When a Goldman exec saw its gilded name next to Occupy Wall Street, the financial giant expressed much displeasure. In fact, my sources say, Goldman threatened legal action unless the credit union gave up the $5,000 and reprinted the invite sans the Sachs moniker. Goldman Sachs did not respond to our requests for comment on the affair.
So far, it's a cute story: tiny bank uses Goldman's money to fete some tent-dwellers who are denouncing Sachs as the Giant Vampire Squid.
But there's a lot more at stake in this battle than a $5,000 donation gone wrong. Underneath, it's a battle royal for control of tens of billions of dollars in government mandated "community reinvestment" funds.
In 2008, the US Treasury handed Goldman Sachs a check for $10 billion from the Troubled Asset Recovery Program (Tarp), the bailout funds given to desperate commercial banks. A few eyebrows were raised: Goldman was not desperate, and it certainly was not a commercial bank. Yet - abracadabra! - Secretary of the Treasury Henry Paulson transformed investment bank Goldman into a commercial bank overnight. (Paulson's prior post was chairman of Goldman Sachs. Just saying.)

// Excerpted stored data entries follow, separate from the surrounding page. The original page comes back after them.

(* ===== verification/Init.v ===== *)
(** * Init: a fresh store, reachable stores, and opening a store again

    The constructor on an empty engine establishes the invariant, so every
    store reached by operations whose arguments are in range satisfies it; and
    constructing a store over the data of another one gives the same store
    back (all its counters are persisted). *)
From S2P Require Import Prelude Keys Kv NodeRec Spec Store Views Shape Graph Links Inv.
Local Open Scope Z_scope.
Set Warnings "-clear-no-such-hyp".

Section Init.
Context {M : Type} `{!KvEngine M}.
Implicit Types (st : Store M) (t : KvData M).

Definition root_rec : NodeRec := mkNode (tcode DIR) 493 0 0 1 0 0 0 0 0 0 0 1 1 [].

Lemma rec_ok_root : rec_ok root_rec.
Proof. unfold rec_ok, root_rec; simpl; repeat split; lia. Qed.

Lemma kv_wf_new : kv_wf (kv_new (M:=M)).
Proof. split; intros k w; simpl; by rewrite kv_view_empty, lookup_empty. Qed.
Lemma node_new id s : node (kv_new (M:=M)) id s = None.
Proof. unfold node. simpl. by rewrite kv_view_empty, lookup_empty. Qed.
Lemma dn_new d v n : dn (kv_new (M:=M)) d v n = None.
Proof. unfold dn. simpl. by rewrite kv_view_empty, lookup_empty. Qed.
Lemma up_new c v d n : ¬ up (kv_new (M:=M)) c v d n.
Proof. unfold up. simpl. rewrite kv_view_empty, lookup_empty. by intros []. Qed.
Lemma chg_new s id : ¬ chg (kv_new (M:=M)) s id.
Proof. unfold chg. simpl. rewrite kv_view_empty, lookup_empty. by intros []. Qed.

(** The tables of a fresh store hold the root's record and nothing else. *)
Definition init_t : KvData M := storeNode kv_new 1 1 root_rec.

Lemma node_init id s :
  in64 id → in64 s → node init_t id s = if decide (id = 1 ∧ s = 1) then Some root_rec else None.
Proof.
  intros. unfold init_t. rewrite node_storeNode by (word_lia || apply rec_ok_root).
  by rewrite node_new.
Qed.

Lemma shape_init : shape 1 2 init_t.
Proof.
  split; try (unfold LATEST; lia).
  - apply kv_wf_storeNode; [apply kv_wf_new|word_lia..|apply rec_ok_root].
  - intros id s r ??. rewrite node_init by done. case_decide as E; [|done]. intros [= <-].
    destruct E as [-> ->]. split_and!; simpl; try lia. by exists DIR.
  - intros id s s' r r' ???. rewrite !node_init by done. repeat case_decide; naive_solver.
  - intros d v n c ??. unfold init_t. by rewrite dn_storeNode, dn_new.
  - intros c v d n ???. unfold init_t. by rewrite up_storeNode; intros ?%up_new.
  - intros s id ??. unfold init_t at 1. rewrite chg_storeNode, node_init by word_lia.
    pose proof (chg_new s id). case_decide; naive_solver.
Qed.

Lemma view_init : view init_t 1 ≡ v_create 1 (attrs root_rec) (mkView (λ _, None) (λ _ _, None)).
Proof.
  intros id Hid. simpl. unfold ent.
  assert (loadNode init_t id 1 = if decide (id = 1) then Some root_rec else None) as ->.
  { case_decide as E.
    - apply loadNode_exact; [apply shape_init|word_lia..|]. rewrite node_init by word_lia.
      by rewrite decide_True.
    - apply loadNode_None; [apply shape_init|word_lia..|]. intros s ??. rewrite node_init by done.
      by rewrite decide_False by naive_solver. }
  case_decide; [|done]. split; [done|]. intros n. unfold init_t. by rewrite dn_storeNode, dn_new.
Qed.

Lemma tree_init : tree 1 2 init_t.
Proof.
  split; [apply shape_init| |].
  - rewrite view_init. split.
    + by exists (attrs root_rec).
    + done.
    + intros c r Hc Hr. simpl in Hr. case_decide; [|done]. simplify_eq. exists []. split; [|done].
      split; [constructor|]. intros d n. simpl. split; [set_solver|naive_solver].
    + intros d (y & (_ & n & Hn) & _)%tc_inv. done.
  - intros c d n Hc Hd. rewrite (view_ent_eq _ _ _ d n view_init) by done. simpl. split; [|done].
    unfold par. destruct (loadNode init_t c 1) as [r|]; [|done]. unfold init_t. rewrite up_storeNode.
    by intros ?%up_new.
Qed.

Lemma getMeta_new key : getMeta (kv_new (M:=M)) key = None.
Proof. unfold getMeta. rewrite t_get_view. simpl. by rewrite kv_view_empty, lookup_empty. Qed.

Lemma init_eq :
  PrfsStore (kv_new (M:=M)) =
    mkStore (putMeta (putMeta (putMeta (putMeta init_t (str "root") 1) (str "next_node") 2)
               (str "cur_snap") 1) (str "clock") 0) 2 1 1 0.
Proof. unfold PrfsStore. rewrite getMeta_new. done. Qed.

Lemma inv_init : inv (PrfsStore (kv_new (M:=M))).
Proof.
  rewrite init_eq. split; cbn [m_cur m_next m_kv m_root m_clock]; try done.
  - do 4 (apply tree_meta; [auto|]). apply tree_init.
  - intros g Hg. lia.
  - rewrite !getMeta_put by done. done.
Qed.

Lemma inv_reachable st : reachable_from (PrfsStore (kv_new (M:=M))) st → inv st.
Proof. induction 1 as [|st op _ IH Hok]; [apply inv_init|]. by apply exec_sim. Qed.

Lemma reopen st : inv st → PrfsStore (m_kv st) = st.
Proof.
  intros I. destruct (i_meta _ I) as (H1 & H2 & H3 & H4). unfold PrfsStore, end_txn.
  rewrite H1, H2, H3, H4. simpl. by destruct st.
Qed.

(** *** Runs: sequences of operations, with a decidable side condition *)

Global Instance nlink_room_dec cur t c : Decision (nlink_room cur t c).
Proof.
  refine (match loadNode t c cur as o return loadNode t c cur = o → _ with
          | Some r => λ E, cast_if (decide (r_nlink r + 1 < 2 ^ 32))
          | None => λ E, left _
          end eq_refl); unfold nlink_room; rewrite E; naive_solver.
Defined.
Global Instance attr_ok_dec a x : Decision (attr_ok a x).
Proof. destruct a; simpl; apply _. Defined.
Global Instance op_ok_dec st op : Decision (op_ok st op).
Proof.
  destruct op; simpl; try apply _.
  refine (match ent (m_kv st) (m_cur st) (h_id sd) sn as o
          return ent (m_kv st) (m_cur st) (h_id sd) sn = o → _ with
          | Some c => λ E, cast_if (decide (in64 (h_id sd) ∧ in64 (h_id dd) ∧ nlink_room (m_cur st) (m_kv st) c))
          | None => λ E, cast_if (decide (in64 (h_id sd) ∧ in64 (h_id dd)))
          end eq_refl); rewrite E; naive_solver.
Defined.

Definition run st (ops : list Op) : Store M := fold_left (λ s op, (exec s op).2) ops st.
Fixpoint run_ok st (ops : list Op) : bool :=
  match ops with
  | [] => true
  | op :: ops' => bool_decide (op_ok st op) && run_ok (exec st op).2 ops'
  end.

Lemma reachable_run s0 st ops :
  reachable_from s0 st → run_ok st ops = true → reachable_from s0 (run st ops).
Proof.
  revert st. induction ops as [|op ops IH]; intros st Hr; simpl; [done|].
  intros [Hok%bool_decide_eq_true Hrun]%andb_true_iff. apply IH; [by constructor|done].
Qed.
End Init.

(** A small concrete store over the memory engine: the tree [/d/f], a
    snapshot, then [f] moved to the root as [g]. *)
Definition demo_ops : list Op :=
  [OpMkdir; OpLink (mkHandle 1 LATEST) (str "d") (mkHandle 2 LATEST);
   OpMkfile []; OpLink (mkHandle 2 LATEST) (str "f") (mkHandle 3 LATEST);
   OpSetTime 7; OpSnapshot (str "monday");
   OpMove (mkHandle 2 LATEST) (str "f") (mkHandle 1 LATEST) (str "g")].
Definition demo0 : Store (gmap bytes bytes) := PrfsStore kv_new.
Definition demo : Store (gmap bytes bytes) := run demo0 demo_ops.
Lemma demo_reachable : reachable_from demo0 demo.
Proof. apply reachable_run; [constructor|by vm_compute]. Qed.
Lemma demo_inv : inv demo.
Proof. apply inv_reachable, demo_reachable. Qed.
(** [parents] lists each directory that holds a name of the node, once,
    in id order. *)
Theorem parents_are_containers st h x :
  reachable_from fresh_store st → in64 (h_id h) → live st h →
  StronglySorted handle_lt (parents st h) ∧
  (x ∈ parents st h ↔
    ∃ d n, in64 d ∧ v_ent (at_ st h) d n = Some (h_id h) ∧ x = mkHandle d (h_snap h)).
Proof.
  intros R Hid L. pose proof (inv_reachable _ R) as I. split; [by apply parents_sorted|].
  by apply parents_spec.
Qed.

(** The cycle check: the depth-first search terminates within its fuel
    and decides reachability along directory entries. *)
Theorem reachable_decides st from to :
  reachable_from fresh_store st → is_dir (f_now (abs st)) to →
  is_Some (reachable_loop (reachable_fuel (m_kv st)) (m_cur st) (m_kv st) to [from] ∅) ∧
  (reachable (m_cur st) (m_kv st) from to = true ↔ rtc (edge (f_now (abs st))) from to).
Proof.
  intros R Hto. pose proof (inv_reachable _ R) as I. split.
  - eapply reachable_total, (inv_shape st I).
  - apply reachable_spec with (m_next st); [apply I|apply I|done].
Qed.

(** [loadNode] returns the newest record of the node at or before the
    snapshot, and fails only when there is none. *)
Theorem loadNode_newest st id g :
  reachable_from fresh_store st → in64 id → in64 g →
  match loadNode (m_kv st) id g with
  | Some r => ∃ s, in64 s ∧ s <= g ∧ node (m_kv st) id s = Some r ∧
                ∀ s', s < s' <= g → node (m_kv st) id s' = None
  | None => ∀ s, in64 s → s <= g → node (m_kv st) id s = None
  end.
Proof.
  intros R Hid Hg. apply loadNode_spec; [|done..].
  apply sh_wf with (m_cur st) (m_next st). by apply inv_shape, inv_reachable.
Qed.

(** C32. [diffNodes] reports every node whose attributes differ between two
    snapshots in the sense of [node_change], once, and nothing else. *)
Theorem diffNodes_correct st a b id c :
  reachable_from fresh_store st → 1 <= rr st a <= rr st b → rr st b <= m_cur st →
  (mkNodeDiff id c ∈ diffNodes st a b ↔
    in64 id ∧ node_change (v_attr (view (m_kv st) (rr st a)) id)
                          (v_attr (view (m_kv st) (rr st b)) id) = Some c) ∧
  NoDup (nd_id <$> diffNodes st a b).
Proof.
  intros R Hab Hb. split; [|apply diffNodes_NoDup].
  apply elem_of_diffNodes; [by apply inv_reachable|done..].
Qed.


(** [stats]: the counts of linked nodes by type, of live links, and the
    total size of linked files, each modulo 2^64. *)
Theorem stats_correct st g :
  reachable_from fresh_store st → 1 <= rr st g <= m_cur st →
  ∃ (nodes : list (Z * NodeRec)) (links : list (Z * bytes)),
    let v := view (m_kv st) (rr st g) in let s := stats st g in
    NoDup nodes.*1 ∧ (∀ id r, (id, r) ∈ nodes ↔ v_attr v id = Some r) ∧
    NoDup links ∧ (∀ d n, (d, n) ∈ links ↔ in64 d ∧ is_Some (v_ent v d n)) ∧
    (∀ ty, st_nodes s !! Z.to_nat (tcode ty) = Some (u64 (count_ty (tcode ty) nodes))) ∧
    st_links s = u64 (Z.of_nat (length links)) ∧ st_totalSize s = u64 (size_sum nodes).
Proof.
  intros R Hg. pose proof (inv_reachable _ R) as I. pose proof (inv_shape st I) as Hsh.
  destruct (inv_at st _ I Hg) as [G _].
  assert (in64 (rr st g)) as Hg64 by (pose proof (sh_cur _ _ _ Hsh); unfold LATEST in *; word_lia).
  apply (stats_sound (m_cur st) (m_next st)); done.
Qed.
End ReadProps.

Lemma lookup_iff_readdir_witness :
  (lookup_ demo (mkHandle 1 LATEST) (str "g") = Some (mkHandle 3 LATEST) ↔
   (str "g", mkHandle 3 LATEST) ∈ readdir demo (mkHandle 1 LATEST)) ∧ NoDup (readdir demo (mkHandle 1 LATEST)).*1.
Proof. apply (lookup_iff_readdir demo); [apply demo_reachable|by vm_compute|by vm_compute]. Defined.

But there was a catch: Goldman would have to return a chunk of the public's billions in the form of loans for low-income customers and members of its "community", as required by the Community Reinvestment Act (CRA) of 1977. Problem: Goldman has, it seems, no low-income customers, nor a "community". Goldman was directed to find poor people and a community and hand over some cash.
So Goldman looked down from its riverfront tower in lower Manhattan and discovered Peoples. Over 80% of Peoples member-owners have low incomes. At least 65% are Latino.